In some ways (some?) it seems so silly to write about snowstorm preparation from North Carolina. They are very rare, and it doesn’t snow THAT much. (and today it is 70!!) That being said, it doesn’t take very much to send our area into a state of disarray. Furthermore, we get lots of false alarms. But alas, earlier last week we heard a stow storm was coming (again, we missed four days of school just the week before over about an inch!)
Here are a few things we did both before and during our visit from snowstorm Pax to make life more comfortable for everyone. Since up to an inch and a half of freezing rain was in the forecast, we were preparing for a two track week: days at home with snow, but full power and being home with no power. (our #1 plan was to get out of here as soon as possible had we lost heat. Sleepover time at J&B)
1. Fill up both cars with gas. This was (for once) a really good call. It took Jared over two hours to make an 8 mile drive because the roads were so crowded with people who were not comfortable driving in the snow (think lines 50 cars deep to go up a small hill, sliding down because no one is getting a running start) Had he skipped the pump the night before, he would have run out of gas on the road. Evidently the roads were both so crowded and slick people were not able to get over to gas stations and were running out of gas right in the middle of traffic.
2. Bring heavy boots and coats if going out and about on day of the storm. The storm was going to hit around lunch time and work was open that morning. That afternoon, many people had to walk miles home, and I bet they would have been happy to have their snow boots and coats on. Problem is, we have been warned about snow like this at least 10 times since we’ve lived here that has never come to fruition, so now when I suggest packing boots it is met with a
n eye roll smile.
click through to see how we kept warm and entertained.

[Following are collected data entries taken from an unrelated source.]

Lemma drop_while_none p l : Forall (fun c => p c = false) l -> drop_while p l = l.
Proof. destruct 1 as [|c l H]; [done|]. simpl. by rewrite H. Qed.

(** Trimming changes nothing in ASCII text without whitespace. *)
Lemma trim_id s :
  str_all (fun c => is_ascii_byte c && negb (is_whitespace (byte_of c))) s = true -> trim s = s.
Proof.
  intros H. assert (Ha : str_all is_ascii_byte s = true)
    by (eapply str_all_impl; [|exact H]; intros c E; by apply andb_true_iff in E as [? _]).
  unfold trim, trim_chars. rewrite (chars_ascii s Ha).
  assert (Hw : Forall (fun c => is_whitespace c = false) (map byte_of (list_ascii_of_string s))).
  { apply str_all_spec in H. rewrite Forall_fmap. eapply Forall_impl; [exact H|].
    intros c E. cbn in *. by reflect_bools. }
  rewrite (drop_while_none _ _ Hw), drop_while_none, rev_involutive by (by apply Forall_rev).
  by apply of_chars_ascii.
Qed.

(** ** Decimal integers *)

Definition digit_char (d : Z) : ascii := byte_char (48 + d).
Definition digit_value (c : ascii) : Z := byte_of c - 48.

(** [n.to_string()] of a non-negative integer; 40 digits cover every width. *)
Fixpoint dec_digits (fuel : nat) (n : Z) (acc : string) : string :=
  let acc' := String (digit_char (n mod 10)) acc in
  match fuel with
  | O => acc'
  | S f => if n / 10 =? 0 then acc' else dec_digits f (n / 10) acc'
  end.
Definition dec (n : Z) : string := dec_digits 40 n EmptyString.
(** [n.to_string()] of a signed integer. *)
Definition dec_signed (n : Z) : string :=
  if n <? 0 then String "-" (dec (- n)) else dec n.

(** The value of a digit string, [None] unless it is digits only. *)
Fixpoint digits_value (acc : Z) (s : string) : option Z :=
  match s with
  | EmptyString => Some acc
  | String c r => if is_ascii_digit c then digits_value (acc * 10 + digit_value c) r else None
  end.

(** [s.parse()] for an unsigned type: an optional [+], digits, no overflow. *)
Definition parse_unsigned (max : Z) (s : string) : option Z :=
  let digits := match strip_prefix "+" s with Some r => r | None => s end in
  if is_empty_str digits then None
  else match digits_value 0 digits with
       | Some v => if v <=? max then Some v else None
       | None => None
       end.

(** [s.parse::<i64>()]. *)
Definition parse_i64 (s : string) : option Z :=
  match strip_prefix "-" s with
  | Some digits =>
      if is_empty_str digits then None
      else match digits_value 0 digits with
           | Some v => if i64_min <=? - v then Some (- v) else None
           | None => None
           end
  | None => parse_unsigned i64_max s
  end.

Lemma digit_char_digit d : 0 <= d < 10 -> is_ascii_digit (digit_char d) = true.
Proof.
  intros Hd. unfold is_ascii_digit, in_range, digit_char. rewrite byte_of_char by lia. lia.
Qed.
Lemma digit_value_char d : 0 <= d < 10 -> digit_value (digit_char d) = d.
Proof. intros Hd. unfold digit_value, digit_char. rewrite byte_of_char by lia. lia. Qed.

(** Printed digits are digits, are not empty, and read back to the number. *)
Lemma dec_digits_spec f n acc v :
  0 <= n < 10 ^ (Z.of_nat f + 1) ->
  digits_value v (dec_digits f n acc) =
    digits_value (v * 10 ^ (slen (dec_digits f n acc) - slen acc) + n) acc
  /\ slen acc < slen (dec_digits f n acc)
  /\ (str_all is_ascii_digit acc = true -> str_all is_ascii_digit (dec_digits f n acc) = true).
Proof.
  revert n acc v. induction f as [|f IH]; intros n acc v Hn; cbn [dec_digits].
  - change (Z.of_nat 0 + 1) with 1 in Hn. rewrite Z.pow_1_r in Hn.
    rewrite Z.mod_small by lia. cbn [digits_value str_all].
    rewrite digit_char_digit, digit_value_char by lia.
    replace (slen (String (digit_char n) acc) - slen acc) with 1 by (unfold slen; cbn; lia).
    rewrite Z.pow_1_r. split; [done|]. split; [unfold slen; cbn; lia|done].
  - pose proof (Z.mod_pos_bound n 10 ltac:(lia)) as Hm. pose proof (Z.div_mod n 10 ltac:(lia)) as Hd.
    set (acc' := String (digit_char (n mod 10)) acc).
    assert (Hlen : slen acc' = slen acc + 1) by (unfold acc', slen; cbn; lia).
    assert (Hall : str_all is_ascii_digit acc = true -> str_all is_ascii_digit acc' = true)
      by (intros E; unfold acc'; cbn [str_all]; by rewrite digit_char_digit, E by lia).
    assert (Hstep : forall u, digits_value u acc' = digits_value (u * 10 + n mod 10) acc)
      by (intros u; unfold acc'; cbn [digits_value];
          by rewrite digit_char_digit, digit_value_char by lia).
    destruct (n / 10 =? 0) eqn:E; reflect_bools.
    + rewrite Hstep. replace (slen acc' - slen acc) with 1 by lia. rewrite Z.pow_1_r.
      split; [f_equal; lia|]. split; [lia|done].
    + assert (Hn' : 0 <= n / 10 < 10 ^ (Z.of_nat f + 1)).
      { split; [apply Z.div_pos; lia|]. apply Z.div_lt_upper_bound; [lia|].
        replace (Z.of_nat (S f) + 1) with (1 + (Z.of_nat f + 1)) in Hn by lia.
        rewrite Z.pow_add_r in Hn by lia. rewrite Z.pow_1_r in Hn. lia. }
      destruct (IH (n / 10) acc' v Hn') as (I1 & I2 & I3).
      split; [|split; [lia|auto]]. rewrite I1, Hstep. f_equal.
      replace (slen (dec_digits f (n / 10) acc') - slen acc) with
        (slen (dec_digits f (n / 10) acc') - slen acc' + 1) by lia.
      rewrite Z.pow_add_r, Z.pow_1_r by lia. lia.
Qed.

Lemma dec_spec n :
  0 <= n < 10 ^ 41 ->
  digits_value 0 (dec n) = Some n /\ str_all is_ascii_digit (dec n) = true /\ dec n <> "".
Proof.
  intros Hn. unfold dec. destruct (dec_digits_spec 40 n "" 0 Hn) as (H1 & H2 & H3).
  rewrite H1. cbn [digits_value]. split; [f_equal; lia|]. split; [by apply H3|].
  intros E. rewrite E in H2. by cbn in H2.
Qed.

Lemma digits_no_char c s :
  is_ascii_digit c = false -> str_all is_ascii_digit s = true -> str_contains c s = false.
Proof.
  intros Hc Hs. unfold str_contains, str_any. apply negb_false_iff.
  eapply str_all_impl; [|exact Hs]. intros a Ha. apply negb_true_iff, bool_decide_eq_false.
  intros ->. congruence.
Qed.

Lemma strip_prefix_digits c s :
  is_ascii_digit c = false -> str_all is_ascii_digit s = true -> strip_prefix c s = None.
Proof.
  intros Hc Hs. destruct s as [|d s]; [done|]. simpl in *. reflect_bools.
  rewrite bool_decide_eq_false_2; [done|]. intros ->. congruence.
Qed.

(** Printing then parsing an unsigned integer gives it back. *)
Lemma parse_unsigned_dec max n :
  0 <= n <= max -> max < 10 ^ 41 -> parse_unsigned max (dec n) = Some n.
Proof.
  intros Hn Hmax. destruct (dec_spec n ltac:(lia)) as (H1 & H2 & H3). unfold parse_unsigned.
  rewrite strip_prefix_digits by done.
  destruct (dec n) as [|c r] eqn:E; [done|]. cbn [is_empty_str].
  rewrite H1. by replace (n <=? max) with true by lia.
Qed.

Lemma parse_unsigned_range max s n : parse_unsigned max s = Some n -> n <= max.
Proof. unfold parse_unsigned. intros H. by walk H. Qed.

Lemma digits_value_nonneg acc s n : 0 <= acc -> digits_value acc s = Some n -> 0 <= n.
Proof.
  revert acc. induction s as [|c s IH]; intros acc Ha; simpl; [intros; by simplify_eq|].
  destruct (is_ascii_digit c) eqn:E; [|done]. apply IH.
  unfold is_ascii_digit, in_range, digit_value in *. reflect_bools. lia.
Qed.

Lemma parse_unsigned_nonneg max s n : parse_unsigned max s = Some n -> 0 <= n.
Proof.
  unfold parse_unsigned. intros H. walk H;
  match goal with E : digits_value _ _ = Some _ |- _ => by eapply digits_value_nonneg in E end.
Qed.

Lemma parse_i64_dec_signed n : in_i64 n -> parse_i64 (dec_signed n) = Some n.
Proof.
  unfold in_i64, i64_min, i64_max. intros Hn. unfold parse_i64, dec_signed.
  destruct (n <? 0) eqn:E; reflect_bools.
  - destruct (dec_spec (- n) ltac:(lia)) as (H1 & H2 & H3). cbn [strip_prefix].
    rewrite bool_decide_eq_true_2 by done.
    destruct (dec (- n)) as [|c r]; [done|]. cbn [is_empty_str]. rewrite H1. unfold i64_min.
    replace (- 2 ^ 63 <=? - - n) with true by lia. f_equal. lia.
  - destruct (dec_spec n ltac:(lia)) as (_ & H2 & _).
    rewrite strip_prefix_digits by done. apply parse_unsigned_dec; unfold i64_max; lia.
Qed.

(** Splitting at the first occurrence of a two-byte pattern. *)
Lemma split_once_str_app c p a b :
  str_contains c a = false -> split_once_str (String c p) (a +:+ (String c p +:+ b)) = Some (a, b).
Proof.
  unfold str_contains, str_any. rewrite negb_false_iff.
  induction a as [|x a IH]; intros Ha.
  - rewrite string_nil_app. pose proof (strip_prefix_str_app (String c p) b) as E.
    rewrite string_cons_app in *. cbn [split_once_str]. by rewrite E.
  - cbn [str_all] in Ha. reflect_bools. rewrite (string_cons_app x). cbn [split_once_str].
    cbn [strip_prefix_str]. rewrite bool_decide_eq_false_2 by congruence. by rewrite IH.
Qed.

(** Pieces without the separator are recovered from their join. *)
Lemma split_on_absent sep s : str_contains sep s = false -> split_on sep s = [s].
Proof.
  unfold str_contains, str_any. rewrite negb_false_iff. induction s as [|c s IH]; [done|].
  cbn. intros H. reflect_bools. rewrite bool_decide_eq_false_2 by done. by rewrite IH.
Qed.
Lemma split_on_app sep a b :
  str_contains sep a = false -> split_on sep (a +:+ String sep b) = a :: split_on sep b.
Proof.
  unfold str_contains, str_any. rewrite negb_false_iff. induction a as [|c a IH]; intros H.
  - rewrite string_nil_app. cbn [split_on]. by rewrite bool_decide_eq_true_2.
  - cbn in H. reflect_bools. rewrite string_cons_app. cbn [split_on].
    rewrite bool_decide_eq_false_2 by done. by rewrite IH.
Qed.
Lemma split_on_join sep l :
  l <> [] -> Forall (fun s => str_contains sep s = false) l -> split_on sep (join sep l) = l.
Proof.
  intros Hne HF. unfold join. induction HF as [|s l Hs HF IH]; [done|]. cbn.
  destruct l as [|s' l]; [by apply split_on_absent|].
  change (String sep "" +:+ String.concat (String sep "") (s' :: l)) with
    (String sep (String.concat (String sep "") (s' :: l))).
  rewrite split_on_app by done. by rewrite IH.
Qed.
Lemma split_on_pieces sep s : Forall (fun x => str_contains sep x = false) (split_on sep s).
Proof.
  induction s as [|c s IH]; cbn; [by repeat constructor|].
  case_bool_decide as Hc; [by constructor|].
  destruct (split_on sep s) as [|h t]; [|inversion_clear IH];
    constructor; try done; unfold str_contains, str_any in *; cbn; try done;
    rewrite ?bool_decide_eq_false_2 by done; cbn; rewrite ?negb_false_iff in *; done.
Qed.

Lemma parse_i64_range s n : parse_i64 s = Some n -> in_i64 n.
Proof.
  unfold parse_i64, in_i64. intros H. destruct (strip_prefix "-" s) as [d|].
  - destruct (is_empty_str d); [done|]. destruct (digits_value 0 d) as [v|] eqn:E; [|done].
    destruct (_ <=? _) eqn:L; [|done]. simplify_eq. apply digits_value_nonneg in E; [|lia].
    unfold i64_min, i64_max in *. lia.
  - pose proof (parse_unsigned_range _ _ _ H). pose proof (parse_unsigned_nonneg _ _ _ H).
    unfold i64_min in *. lia.
Qed.

(** ** Maps keyed by strings

    A [BTreeMap<String, A>] is the list of its pairs in iteration order, which is
    ascending by key; its keys are distinct. *)

(** [BTreeMap::get] and [contains_key]. *)
Definition map_get {A} (k : string) (l : list (string * A)) : option A :=
  find_map (fun '(k', v) => if str_eqb k' k then Some v else None) l.
Definition contains_key {A} (k : string) (l : list (string * A)) : bool :=
  match map_get k l with Some _ => true | None => false end.
Definition keys {A} (l : list (string * A)) : list string := map fst l.

Lemma map_get_Some {A} k (l : list (string * A)) v : map_get k l = Some v -> (k, v) ∈ l.
Proof.
  unfold map_get, str_eqb. induction l as [|[k' v'] l IH]; cbn; [done|].
  case_bool_decide as Hk; [intros; simplify_eq; left|]. intros H. right. auto.
Qed.
Lemma map_get_None {A} k (l : list (string * A)) : map_get k l = None <-> k ∉ keys l.
Proof.
  unfold map_get, keys, str_eqb. induction l as [|[k' v'] l IH]; cbn.
  - split; [intros _; apply not_elem_of_nil|done].
  - rewrite not_elem_of_cons, <- IH. case_bool_decide; naive_solver.
Qed.
Lemma map_get_NoDup {A} k (l : list (string * A)) v :
  NoDup (keys l) -> (k, v) ∈ l -> map_get k l = Some v.
Proof.
  unfold map_get, str_eqb, keys. induction l as [|[k' v'] l IH]; cbn; [by intros _ ?%elem_of_nil|].
  intros [Hn Hd]%NoDup_cons [?|Hin]%elem_of_cons; simplify_eq.
  - by rewrite bool_decide_eq_true_2.
  - rewrite bool_decide_eq_false_2; [auto|]. intros ->. apply Hn.
    by apply (list_elem_of_fmap_2 fst) in Hin.
Qed.
Lemma contains_key_spec {A} k (l : list (string * A)) : contains_key k l = true <-> k ∈ keys l.
Proof.
  unfold contains_key. destruct (map_get k l) eqn:E.
  - split; [intros _|done]. apply map_get_Some in E. by apply (list_elem_of_fmap_2 fst) in E.
  - apply map_get_None in E. done.
Qed.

3. Find the flashlights and batteries. This was more difficult than normal, as we were out of school for so many days the week before, and every AA battery in my house had been used playing Madden, yes. We dug out the lanterns, remaining working flashlights etc. I can testify that looking for lanterns while the electricity is out, not my favorite thing.
4. Round up good food. Identify things you can make easily with out electricity and put them somewhere easy to access. I honestly can’t imagine what it would be like to be in a freezing house with no lights (we’ve only been in a summer house with no electricity and that was a drag enough) and imagine having something good, and warm to eat would help. Our gas stove does work when the electricity is out as long as you use a lighter to light it. This is also a good time to identify some recipes you’ve been wanting to make and get the ingredients ahead of time. If the powerlines hold, you’ll have nothing but time to tackle a good meal.
5. Pull out the snow gear. Playing outside in the snow would probably be a decent way to pass the time, and again, looking for things in the dark, no fun. Even if the power is still on, it takes me long enough to get everyone dressed, I don’t need to make it any more complicated than necessary. (seriously, last week, two minutes after I sent the last kid out decked out in snow gear, the first one came in, all done)
6. Gather some fun entertainment. I got the idea from a good friend to stock up on red box before the snow came. Kids and adults alike 😉
7. Be sure to check on neighbors. When I woke up to the sound of scraping, I was pretty sure it was a fine son shoveling our neighbors driveway. It restores my faith in humanity to see neighbors gathering around her home making sure her driveway and walks were cleared very first thing in the morning. (ironically she has the most well manicured lawn around because she spends HOURS grooming it to perfection, because though she is twice our age, she is probably in better shape than I am, sad truth. At one point, she tried to wrest the shovel from G, but like a fine scout, he held his ground 😉
My poor Rhodie. She bounced back beautifully. Nature is amazing.